Quello composto da Bob Wilson è un mondo grigio, distopico, raggelato, in cui si notano i segni del tempo in cui è stato pensato, le tracce del postmoderno nei costumi e nei riferimenti culturali. Un dramma congelato, imbevuto di attesa dolente e desolata, conseguenza di una nuova lucidità senza speranza.
Tra suggestioni funeree e incitazioni alla rivoluzione, si avverte un’atmosfera di generale resa, lontani dall’entusiasmo dell’esibirsi, di portare il dramma fino in fondo. Il brio che veleggia in superficie (i sorrisi esibiti degli attori, la musica anni ’40), come quello di Blade Runner o di Brazil, è mascheramento del marcio che sta sotto.

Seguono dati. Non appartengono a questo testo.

(** * Contact search cascade of the Planfix MCP server

    Shallow embedding of [src/tools/planfix_search_contact.ts] and
    verification of its specification.

    - JavaScript strings are modelled by [string]; one [ascii] stands for one
      code unit in the range 0..255 (Latin-1), on which [toLowerCase],
      [trim] and the regular-expression classes are given exactly.
    - [async] code is sequential here: one remote call completes before the
      next one starts, so a call is a step of a state-and-exception monad
      over the list of requests sent and the lines logged.
    - The remote CRM is an oracle: the outcome of the [i]-th request may
      depend on [i] and on the request. *)

From Stdlib Require Import String Ascii List ZArith NArith Bool Lia DecimalString.
Import ListNotations.
Local Open Scope string_scope.
Local Open Scope Z_scope.
Local Open Scope list_scope.

(** ** JavaScript strings *)

Module JsString.

(** [s.startsWith(p)] *)
Definition startsWith (s p : string) : bool := String.prefix p s.

(** [s.replace(/^@/, "")]: one leading [@] is removed, if there is one. *)
Definition stripLeadingAt (s : string) : string :=
  match s with
  | String "@"%char rest => rest
  | _ => s
  end.

Definition inRange (lo hi n : N) : bool := ((lo <=? n) && (n <=? hi))%N.

(** Case mapping of one code unit below 256: A-Z and the upper-case
    letters of Latin-1 (all of 0xC0..0xDE but the multiplication sign). *)
Definition lowerChar (c : ascii) : ascii :=
  let n := N_of_ascii c in
  if inRange 65 90 n || (inRange 192 222 n && negb (n =? 215)%N)
  then ascii_of_N (n + 32)
  else c.

(** [s.toLowerCase()] *)
Fixpoint toLowerCase (s : string) : string :=
  match s with
  | EmptyString => EmptyString
  | String c rest => String (lowerChar c) (toLowerCase rest)
  end.

(** White space and line terminators below 256: TAB, LF, VT, FF, CR,
    SPACE and NBSP. This is both what [trim] removes and what [\s]
    matches. *)
Definition isWhiteSpace (c : ascii) : bool :=
  let n := N_of_ascii c in
  inRange 9 13 n || (n =? 32)%N || (n =? 160)%N.

Definition isDigit (c : ascii) : bool := inRange 48 57 (N_of_ascii c).

Fixpoint trimStart (s : string) : string :=
  match s with
  | EmptyString => EmptyString
  | String c rest => if isWhiteSpace c then trimStart rest else s
  end.

Fixpoint trimEnd (s : string) : string :=
  match s with
  | EmptyString => EmptyString
  | String c rest =>
      match trimEnd rest with
      | EmptyString => if isWhiteSpace c then EmptyString else String c EmptyString
      | kept => String c kept
      end
  end.

(** [s.trim()] *)
Definition trim (s : string) : string := trimEnd (trimStart s).

(** [s.includes(needle)] *)
Fixpoint includes (s needle : string) : bool :=
  String.prefix needle s
  || match s with
     | EmptyString => false
     | String _ rest => includes rest needle
     end.

Fixpoint forallb (p : ascii -> bool) (s : string) : bool :=
  match s with
  | EmptyString => true
  | String c rest => p c && forallb p rest
  end.

Fixpoint existsb (p : ascii -> bool) (s : string) : bool :=
  match s with
  | EmptyString => false
  | String c rest => p c || existsb p rest
  end.

(** A string is truthy when it is not empty. *)
Definition truthy (s : string) : bool := negb (s =? "")%string.

(** [`${n}`] for an integer [n]. *)
Definition ofNumber (n : Z) : string := NilZero.string_of_int (Z.to_int n).

End JsString.

(** An optional string ([string | undefined]) in a condition. *)
Definition truthyStr (o : option string) : bool :=
  match o with
  | Some s => JsString.truthy s
  | None => false
  end.

(** A number ([number | null]) in a condition: [null] and [0] are falsy. *)
Definition truthyNum (o : option Z) : bool :=
  match o with
  | Some n => negb (n =? 0)
  | None => false
  end.

(** ** Phone sanitation (line 43) *)

(** The character class [[+\d\s\-()]]. *)
Definition phoneChar (c : ascii) : bool :=
  Ascii.eqb c "+" || JsString.isDigit c || JsString.isWhiteSpace c
  || Ascii.eqb c "-" || Ascii.eqb c "(" || Ascii.eqb c ")".

(** [/^[+\d\s\-()]{5,}$/.test(phone)] *)
Definition phonePattern (phone : string) : bool :=
  JsString.forallb phoneChar phone && (5 <=? String.length phone)%nat.

(** [if (phone && (phone.startsWith("@") || !pattern.test(phone))) phone = ""] *)
Definition sanitizePhone (phone : option string) : option string :=
  match phone with
  | Some p =>
      if JsString.truthy p
         && (JsString.startsWith p "@" || negb (phonePattern p))
      then Some ""
      else Some p
  | None => None
  end.

(** ** Data model *)

(** [PLANFIX_FIELD_IDS] of [config.js]: two numbers, 0 when not configured. *)
Module FieldIds.
Record t := make { telegramCustom : Z; telegram : Z }.
End FieldIds.

(** A custom-field value of a contact record: a string, or anything else. *)
Inductive FieldValue :=
| StringValue (s : string)
| OtherValue.

Module CustomFieldData.
(** [{ field: { id }, value }] *)
Record t := make { fieldId : Z; value : FieldValue }.
End CustomFieldData.

(** [ContactResponse] of [types.js], with the fields the tool reads. *)
Module Contact.
Record t := make {
  id : Z;
  name : option string;
  lastname : option string;
  telegram : option string;
  customFieldData : option (list CustomFieldData.t)
}.
End Contact.

(** The value of a filter: [string | number | boolean | string[]]. *)
Inductive FilterValue :=
| VString (s : string)
| VNumber (n : Z)
| VBoolean (b : bool)
| VStrings (l : list string).

Module Filter.
(** [FilterType] (lines 59-64) *)
Record t := make {
  type : Z;
  operator : string;
  value : option FilterValue;
  field : option Z
}.
End Filter.

(** The tool's input: the five optional strings of the base schema and the
    values of the custom fields the schema was extended with. *)
Module Args.
Record t := make {
  name : option string;
  nameTranslated : option string;
  phone : option string;
  email : option string;
  telegram : option string;
  custom : list (string * FilterValue)
}.
End Args.

(** [PlanfixSearchContactOutputSchema] (lines 27-35) *)
Module Result.
Record t := make {
  contactId : Z;
  url : option string;
  firstName : option string;
  lastName : option string;
  error : option string;
  found : bool;
  telegram : option string
}.
End Result.

(** The request of one attempt: [planfixRequest({ path, body })]. *)
Module Request.
Record t := make {
  path : string;
  offset : Z;
  pageSize : Z;
  filters : list Filter.t;
  fields : string
}.
End Request.

(** A thrown value: an [Error] with its message, or anything else. *)
Inductive Thrown :=
| ErrorObject (message : string)
| NotAnError.

(** [error instanceof Error ? error.message : "Unknown error"] *)
Definition errorMessage (error : Thrown) : string :=
  match error with
  | ErrorObject message => message
  | NotAnError => "Unknown error"
  end.

(** How a remote call ends: the promise rejects, or it resolves to
    [{ contacts?: [...] }]. *)
Inductive Outcome :=
| Rejects (error : Thrown)
| Resolves (contacts : option (list Contact.t)).

Definition Remote := nat -> Request.t -> Outcome.

(** The three lines the tool logs. *)
Inductive LogLine :=
| LogFilterError (errorMessage : string)
| LogTelegramMismatch (expected found : string)
| LogError (errorMessage : string).

(** ** The monad of the tool: requests sent, lines logged, exceptions *)

Record World := mkWorld { calls : list Request.t; logs : list LogLine }.

Inductive Completion (A : Type) :=
| Normal (a : A)
| Throw (e : Thrown).
Arguments Normal {A} a.
Arguments Throw {A} e.

Definition M (A : Type) : Type := World -> Completion A * World.

Definition ret {A} (a : A) : M A := fun w => (Normal a, w).

Definition bind {A B} (m : M A) (k : A -> M B) : M B :=
  fun w =>
    match m w with
    | (Normal a, w') => k a w'
    | (Throw e, w') => (Throw e, w')
    end.

Definition throw {A} (e : Thrown) : M A := fun w => (Throw e, w).

(** [try { body } catch (error) { handler }] *)
Definition tryCatch {A} (body : M A) (handler : Thrown -> M A) : M A :=
  fun w =>
    match body w with
    | (Normal a, w') => (Normal a, w')
    | (Throw e, w') => handler e w'
    end.

(** [log(line)]: fire and forget. *)
Definition log (line : LogLine) : M unit :=
  fun w => (Normal tt, mkWorld (calls w) (logs w ++ [line])).

(** [await planfixRequest(request)] against the oracle. *)
Definition planfixRequest (remote : Remote) (request : Request.t)
  : M (option (list Contact.t)) :=
  fun w =>
    let w' := mkWorld (calls w ++ [request]) (logs w) in
    match remote (length (calls w)) request with
    | Rejects error => (Throw error, w')
    | Resolves contacts => (Normal contacts, w')
    end.

Declare Scope tool_scope.
Delimit Scope tool_scope with tool.
Notation "x <- m ;; k" := (bind m (fun x => k))
  (at level 61, m at next level, right associativity) : tool_scope.
Notation "m ;;; k" := (bind m (fun _ => k))
  (at level 61, right associativity) : tool_scope.
Local Open Scope tool_scope.


(** The dictionary [filters] (lines 66-166): an entry may be [undefined]. *)
Module Filters.
Record t := make {
  byName : option Filter.t;
  byNameTranslated : option Filter.t;
  byPhone : option Filter.t;
  byEmail : option Filter.t;
  byTelegram : option Filter.t;
  byTelegramWithAt : option Filter.t;
  byTelegramOriginalCase : option Filter.t;
  byTelegramOriginalCaseWithAt : option Filter.t;
  byTelegramUrl : option Filter.t
}.
End Filters.

(** ** Sample configuration, collaborators and inputs *)

(** The configuration of the repository's tests: the built-in telegram
    field, no custom one. *)
Definition builtinConfig : FieldIds.t := FieldIds.make 0 131.

Definition exampleUrl (id : Z) : Completion string :=
  Normal ("https://example.com/contact/" ++ JsString.ofNumber id)%string.

(** A URL builder that throws. *)
Definition failingUrl (id : Z) : Completion string :=
  Throw (ErrorObject "account is not configured").

(** No custom fields are configured: the extender appends nothing. *)
Definition noCustomFields (filters : list Filter.t) (args : Args.t)
  : list Filter.t := filters.

Definition emptyWorld : World := mkWorld [] [].

(** The remote that answers call number [n] with [contact] and every other
    call with an empty list. *)
Definition answersAt (n : nat) (contact : Contact.t) : Remote :=
  fun i _ =>
    if Nat.eqb i n then Resolves (Some [contact]) else Resolves (Some []).

Definition johnDoe : Contact.t :=
  Contact.make 1 (Some "John") (Some "Doe") (Some "@JohnDoe") None.

Definition otherJohn : Contact.t :=
  Contact.make 5 (Some "John") (Some "Doe") (Some "@Other") None.

Definition plainJohn : Contact.t :=
  Contact.make 7 (Some "John") (Some "Doe") None None.

(** A record whose identifier is 0. *)
Definition contactZero : Contact.t :=
  Contact.make 0 (Some "No") (Some "Body") None None.

Definition emailOnly : Args.t :=
  Args.make None None None (Some "john@example.com") None [].

Definition namesAndTelegram : Args.t :=
  Args.make (Some "John Doe") (Some "Jon Dou") None None (Some "johndoe") [].

Definition telegramOnly : Args.t :=
  Args.make None None None None (Some "@SomeUser") [].

Definition badPhoneAndTelegram : Args.t :=
  Args.make None None (Some "@foo") None (Some "foo") [].

Definition nothingToSearchBy : Args.t :=
  Args.make (Some "Madonna") None (Some "abc") (Some "") None [].

Definition emailFilter : Filter.t :=
  Filter.make 4026 "equal" (Some (VString "john@example.com")) None.

(** Neither telegram field is configured. *)
Definition noTelegramConfig : FieldIds.t := FieldIds.make 0 0.

(** The custom telegram field 77 is configured. *)
Definition customConfig : FieldIds.t := FieldIds.make 77 0.

(** The remote that answers every call with an empty list. *)
Definition findsNothing : Remote := fun _ _ => Resolves (Some []).

(** The remote every call of which fails. *)
Definition alwaysFails : Remote := fun _ _ => Rejects (ErrorObject "API fail").





Definition exampleUrl_total id : exists url, exampleUrl id = Normal url :=
  ex_intro _ _ eq_refl.

(** ** The tool *)

Section Tool.

(** [PLANFIX_FIELD_IDS] of [config.js]. *)
Variable PLANFIX_FIELD_IDS : FieldIds.t.

(** [getContactUrl] of [helpers.js], the URL builder. The helper is not part
    of the tool: it is any function that returns a string or throws. *)
Variable getContactUrl : Z -> Completion string.

(** [extendFiltersWithCustomFields(filters, args, customFieldsConfig.contactFields, "contact")]
    of [lib/extendFiltersWithCustomFields.js]: the array it leaves in
    [filters]. *)
Variable extendFiltersWithCustomFields : list Filter.t -> Args.t -> list Filter.t.

Definition telegramCustom : Z := FieldIds.telegramCustom PLANFIX_FIELD_IDS.
Definition telegramBuiltin : Z := FieldIds.telegram PLANFIX_FIELD_IDS.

Elogiato dalla stesso Muller “per l’incredibile e innovativo impianto illuminotecnico e visivo e per la quasi totale assenza di interpretazione scenica”, lo spettacolo di Wilson esalta la dimensione temporale in un continuo cambio del punto di vista: una macchina corale che si svela in un doppio campo/controcampo, attraverso progressive rotazioni sceniche e cambi di postazione di tutti gli elementi-ingranaggi utilizzati.
L’anarchia del dire e la ripetizione/regolarità dell’agire si incontrano in una composizione visiva e in una complessa partitura sonora in cui c’è sempre “spazio per vedere e tempo per sentire”.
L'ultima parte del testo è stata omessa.